Protection of the enterprise network against BGP hijacking

Abstract

The BGP protocol is the most widespread protocol for inter-domain communication and thus forms the backbone of worldwide Internet communication. The biggest advantage is at the same time the biggest disadvantage. The assumption that each message is correct, the trust model of BGP, allows easy connection between different providers. At the same time, it allows attackers to carry out large-scale attacks very easily on internet communication. In this paper, a general detection model for BGP hijacking will be designed. Furthermore, we will investigate how different BGP hijacking detection software works. There will also be a collection of the current possibilities for prevention, reaction and analysis of BGP hijacking.
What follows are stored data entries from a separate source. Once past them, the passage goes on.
(** X9. The two versions of [getCached] give the same result, final world and
    trace on every run whose write, if the run reaches it, does not throw. *)
Theorem getCached_versions_agree key fetcher ttl w
    (Hset : forall w1 (data : nullable Value) w2,
        redis_get redis key w = (Ok Null, w1) ->
        fetcher w1 = (Ok data, w2) ->
        (redis_setex redis key (default 3600 ttl) data w2).1 = Ok tt) :
  ClientB.getCached redis key fetcher ttl w = ClientA.getCached redis key fetcher ttl w.
Proof.
  destruct (redis_get redis key w) as [[[|v]|e0] w1] eqn:Hget.
  - destruct (fetcher w1) as [[data|e1] w2] eqn:Hf.
    + pose proof (Hset w1 data w2 eq_refl Hf) as Hs.
      destruct (redis_setex redis key (default 3600 ttl) data w2) as [r w3] eqn:Hrun.
      cbn [fst] in Hs. subst r.
      rewrite (getCachedA_miss_fetched _ _ _ _ _ _ _ _ Hget Hf).
      rewrite (getCachedB_miss_stored _ _ _ _ _ _ _ _ _ Hget Hf Hrun).
      unfold default_ttl. now rewrite Hrun.
    + rewrite (getCachedA_miss_fetch_throws _ _ _ _ _ _ _ _ Hget Hf).
      now rewrite (getCachedB_miss_fetch_throws _ _ _ _ _ _ _ _ Hget Hf).
  - rewrite (getCachedA_hit _ _ fetcher ttl _ _ _ Hget).
    now rewrite (getCachedB_hit _ _ fetcher ttl _ _ _ Hget).
  - rewrite (getCachedA_get_throws _ _ fetcher ttl _ _ _ Hget).
    now rewrite (getCachedB_get_throws _ _ fetcher ttl _ _ _ Hget).
Qed.

End AnyRedis.

Lemma getCachedA_absorbs_write_failure_witness :
  let w := {| store := ∅; fetched := 0 |} in
  let a := ClientA.getCached readonly_redis "altares:all"
             (steady_fetcher (NonNull "[]")) None w in
  a.1.1 = Ok (NonNull "[]")
  /\ a.2 = [EvGet "altares:all"; EvFetch; EvSetex "altares:all" (default 3600 None) (NonNull "[]")]
  /\ fetch_count a.2 = 1%nat
  /\ a.1.2 = (redis_setex readonly_redis "altares:all" (default 3600 None)
                (NonNull "[]") {| store := ∅; fetched := 1 |}).2.
Proof.
  intros w.
  apply (getCachedA_absorbs_write_failure (@readonly_redis string) "altares:all"
           (steady_fetcher (NonNull "[]")) None w w {| store := ∅; fetched := 1 |}).
  - reflexivity.
  - reflexivity.
Defined.

Lemma getCachedB_refetches_after_write_failure_witness :
  let w := {| store := ∅; fetched := 0 |} in
  let fetcher := steady_fetcher (NonNull "[]") in
  let b := ClientB.getCached readonly_redis "altares:all" fetcher None w in
  b.1.1 = (fetcher {| store := ∅; fetched := 1 |}).1
  /\ b.1.2 = (fetcher {| store := ∅; fetched := 1 |}).2
  /\ b.2 = [EvGet "altares:all"; EvFetch;
            EvSetex "altares:all" (default 3600 None) (NonNull "[]"); EvFetch]
  /\ fetch_count b.2 = 2%nat.
Proof.
  intros w fetcher.
  apply (getCachedB_refetches_after_write_failure (@readonly_redis string)
           "altares:all" fetcher None w w {| store := ∅; fetched := 1 |}
           {| store := ∅; fetched := 1 |} (NonNull "[]") "ECONNREFUSED").
  - reflexivity.
  - reflexivity.
  - reflexivity.
Defined.

Lemma getCached_versions_agree_witness :
  ClientB.getCached mem_redis "altares:all" (steady_fetcher (NonNull "[]")) None
    {| store := ∅; fetched := 0 |}
  = ClientA.getCached mem_redis "altares:all" (steady_fetcher (NonNull "[]")) None
      {| store := ∅; fetched := 0 |}.
Proof.
  apply (getCached_versions_agree (@mem_redis string)).
  intros w1 data w2 Hget Hfetch. reflexivity.
Defined.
In the practical part, BGP long-term data and RPKI will be analysed on real examples. As a result of this work, a BGP hijacking classification is created. Different possibilities for prevention, reaction and analysis were explained and evaluated. This information helps to answer the question of how emergency plans for an enterprise network can look like. Advantages and disadvantages of the BGP hijacking detection software were identified and presented. Thus, important points of the functioning of software like BGPalerter or Artemis can be explained. In the practical part, long-term data was successfully used to detect BGP attacks retrospectively. Furthermore, the usefulness of RPKI was demonstrated by means of a real attack.